From the records below, output exactly the lines running from the line containing "same_but_requests (if 0" through the line containing "Definition cascade_ok (st", and no others.

[Records from a dataset]
==========

Lemma acknowledge_spec st m k :
  wf2 st -> grants Master (pics0 st) m -> grants Slave (pics1 st) k ->
  exists st1, acknowledge st = Ok (vector st m k, st1, []) /\ wf2 st1 /\
    pics0 st1 = (if 0 <=? m then pic_intack m (pics0 st) else pics0 st) /\
    pics1 st1 = (if (m =? 2) && (0 <=? k) then pic_intack k (pics1 st) else pics1 st).
Proof.
  intros Hwf Hm Hk. unfold acknowledge, vector.
  destruct (grants_range _ _ _ Hm) as [->|Hr].
  { exists st. unfold bind. by rewrite (get_irq_eq Master st (-1)). }
  set (st1 := upd_pics Master (pic_intack m) st).
  assert (wf2 st1) as Hwf1 by (apply wf2_upd; [intros; by apply pic_intack_wf|done]).
  unfold bind at 1. rewrite (get_irq_eq Master st m) by done.
  destruct (Z.leb_spec 0 m); [|lia]. unfold bind at 1. cbn [modify].
  change (upd_pics Master (pic_intack m) st) with st1.
  destruct (Z.eqb_spec m 2).
  - unfold bind at 1. rewrite (get_irq_eq Slave st1 k) by done.
    destruct (Z.leb_spec 0 k); cbn; rewrite ?pic_intack_base; eexists; split; try reflexivity.
    + destruct (grants_range _ _ _ Hk); [lia|]. split; [|done].
      apply (wf2_upd Slave (pic_intack k)); [by intros; apply pic_intack_wf|done].
    + done.
  - cbn. rewrite pic_intack_base. by exists st1.
Qed.

Lemma pic_read_irq_spec st m k :
  wf2 st -> grants Master (pics0 st) m -> grants Slave (pics1 st) k ->
  exists st1 es1, pic_read_irq st = Ok (vector st m k, st1, es1) /\ wf2 st1 /\
    same_but_requests (if 0 <=? m then pic_intack m (pics0 st) else pics0 st) (pics0 st1) /\
    pics1 st1 = (if (m =? 2) && (0 <=? k) then pic_intack k (pics1 st) else pics1 st).
Proof.
  intros Hwf Hm Hk. destruct (acknowledge_spec st m k Hwf Hm Hk) as (st1 & E & Hwf1 & E0 & E1).
  destruct (pic_update_irq_spec st1 Hwf1) as (st2 & es2 & E2 & Hwf2 & H1 & H0 & _).
  exists st2, es2. split; [|split; [done|]].
  - rewrite <- (app_nil_r es2). eapply (bind_ok _ _ _ _ _ []); [exact E|].
    eapply bind_ok; [exact E2|reflexivity].
  - by rewrite <- E0, H1, E1.
Qed.

(** *** The cascade

    The slave is wired to input 2 of the master, edge triggered, and the code
    pulses it; no device drives that input itself. *)
Definition cascade_ok (st : PicState2) : Prop :=
  Z.testbit (elcr (pics0 st)) 2 = false /\ Z.testbit (last_irr (pics0 st)) 2 = false.

Lemma pic_set_irq1_bits irq level s i :
  wf s -> 0 <= irq < 8 -> 0 <= i < 8 ->
  let s' := pic_set_irq1 irq level s in
  elcr s' = elcr s /\
  Z.testbit (last_irr s') i = (if irq =? i then nz level else Z.testbit (last_irr s) i) /\
  Z.testbit (irr s') i =
    (if irq =? i then
       if Z.testbit (elcr s) i then nz level
       else Z.testbit (irr s) i || (nz level && negb (Z.testbit (last_irr s) i))
     else Z.testbit (irr s) i).
Proof.
  intros Hs Hirq Hi. cbv zeta. unfold pic_set_irq1.
  assert (forall x, fits 8 x -> u8 (Z.lor x (bit irq)) = Z.lor x (bit irq)) as Hu.
  { intros x Hx. apply uwrap_id, fits_lor; [lia|done|by apply fits_bit]. }
  assert (Z.land (last_irr s) (bit irq) =? 0 = negb (Z.testbit (last_irr s) irq)) as ->.
  { rewrite <- nz_land_bit by lia. unfold nz. by rewrite negb_involutive. }
  rewrite nz_land_bit by lia. destruct Hs.
  destruct (Z.testbit (elcr s) irq) eqn:E, (nz level), (Z.testbit (last_irr s) irq) eqn:El;
    cbn; (split; [done|]); rewrite ?Hu by done;
    rewrite ?lor_bit_spec, ?clear_bit_spec by lia;
    destruct (Z.eqb_spec irq i) as [<-|]; rewrite ?E, ?El; split; btauto.
Qed.

Lemma pulse_cascade s :
  wf s -> Z.testbit (elcr s) 2 = false -> Z.testbit (last_irr s) 2 = false ->
  let s' := pic_set_irq1 2 0 (pic_set_irq1 2 1 s) in
  Z.testbit (irr s') 2 = true /\ Z.testbit (last_irr s') 2 = false.
Proof.
  intros Hs He Hl. cbv zeta. assert (0 <= 2 < 8) as H2 by lia.
  destruct (pic_set_irq1_bits 2 1 s 2 Hs H2 H2) as (Ee & _ & Ei).
  destruct (pic_set_irq1_bits 2 0 (pic_set_irq1 2 1 s) 2) as (_ & -> & ->);
    [by apply pic_set_irq1_wf|done..|].
  rewrite Ee, He, Ei, He, Hl. by rewrite orb_true_r.
Qed.
(* ===== verification/Tty.v ===== *)
(** The Goldfish serial port (hw/android/goldfish/tty.c): a 128-byte receive
    buffer between the host's character device and the guest, the commands
    that move bytes between it and guest memory, and the interrupt that says
    bytes are ready.

    Guest memory as the debug accessors see it is a map from virtual
    addresses to bytes; writes to it, output to the character device and
    interrupt drives are the trace of effects. *)
From Stdlib Require Import ZArith Lia Bool.
From stdpp Require Import base numbers list.
From S2P Require Import Prelude Stream Interrupt Bus.
Local Open Scope Z_scope.
Local Open Scope prog_scope.
Local Open Scope stream_scope.

Module GoldfishTty.

Definition TTY_PUT_CHAR : Z := 0x00.
Definition TTY_BYTES_READY : Z := 0x04.
Definition TTY_CMD : Z := 0x08.
Definition TTY_DATA_PTR : Z := 0x10.
Definition TTY_DATA_LEN : Z := 0x14.
Definition TTY_DATA_PTR_HIGH : Z := 0x18.
Definition TTY_VERSION : Z := 0x20.
Definition TTY_CMD_INT_DISABLE : Z := 0.
Definition TTY_CMD_INT_ENABLE : Z := 1.
Definition TTY_CMD_WRITE_BUFFER : Z := 2.
Definition TTY_CMD_READ_BUFFER : Z := 3.
Definition TTY_DEVICE_VERSION : Z := 0.
Definition GOLDFISH_TTY_SAVE_VERSION : Z := 2.

(** [sizeof(s->data)] and [sizeof(temp)]. *)
Definition DATA_SIZE : Z := 128.
Definition TEMP_SIZE : Z := 64.

Record tty_state := mkTty {
  cs : bool;  (* a character device is attached *)
  ptr : Z;
  ptr_len : Z;
  ready : Z;
  data : list Z;
  data_count : Z;
}.
#[export] Instance tty_state_eta : Settable tty_state := fun s =>
  mkTty (cs s) (ptr s) (ptr_len s) (ready s) (data s) (data_count s).

Inductive tty_event :=
| TtyIrq (level : Z)
| ChrWrite (bytes : list Z)
| ChrWriteNegative (len : Z)
| MemWrite (addr : Z) (bytes : list Z).

Definition M := prog tty_state tty_event.

Section memory.
(** The width of [target_ulong] and the guest's memory. *)
Context (target_bits : Z) (mem : Z -> Z).

(** The loop of TTY_CMD_WRITE_BUFFER over an [int] length; a negative one
    is one call each of the accessors with that length. *)
Fixpoint write_loop (fuel : nat) (buf len : Z) : M unit :=
  if len =? 0 then ret tt
  else match fuel with
       | O => abort FuelExhausted
       | S n =>
           let to_write := if len <? TEMP_SIZE then len else TEMP_SIZE in
           (if to_write <? 0 then emit (ChrWriteNegative to_write)
            else emit (ChrWrite (guest_read target_bits mem buf to_write))) ;;;
           write_loop n (uwrap target_bits (buf + to_write)) (len - to_write)
       end.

==========

YOUR RESPONSE:
    same_but_requests (if 0 <=? m then pic_intack m (pics0 st) else pics0 st) (pics0 st1) /\
    pics1 st1 = (if (m =? 2) && (0 <=? k) then pic_intack k (pics1 st) else pics1 st).
Proof.
  intros Hwf Hm Hk. destruct (acknowledge_spec st m k Hwf Hm Hk) as (st1 & E & Hwf1 & E0 & E1).
  destruct (pic_update_irq_spec st1 Hwf1) as (st2 & es2 & E2 & Hwf2 & H1 & H0 & _).
  exists st2, es2. split; [|split; [done|]].
  - rewrite <- (app_nil_r es2). eapply (bind_ok _ _ _ _ _ []); [exact E|].
    eapply bind_ok; [exact E2|reflexivity].
  - by rewrite <- E0, H1, E1.
Qed.

(** *** The cascade

    The slave is wired to input 2 of the master, edge triggered, and the code
    pulses it; no device drives that input itself. *)
Definition cascade_ok (st : PicState2) : Prop :=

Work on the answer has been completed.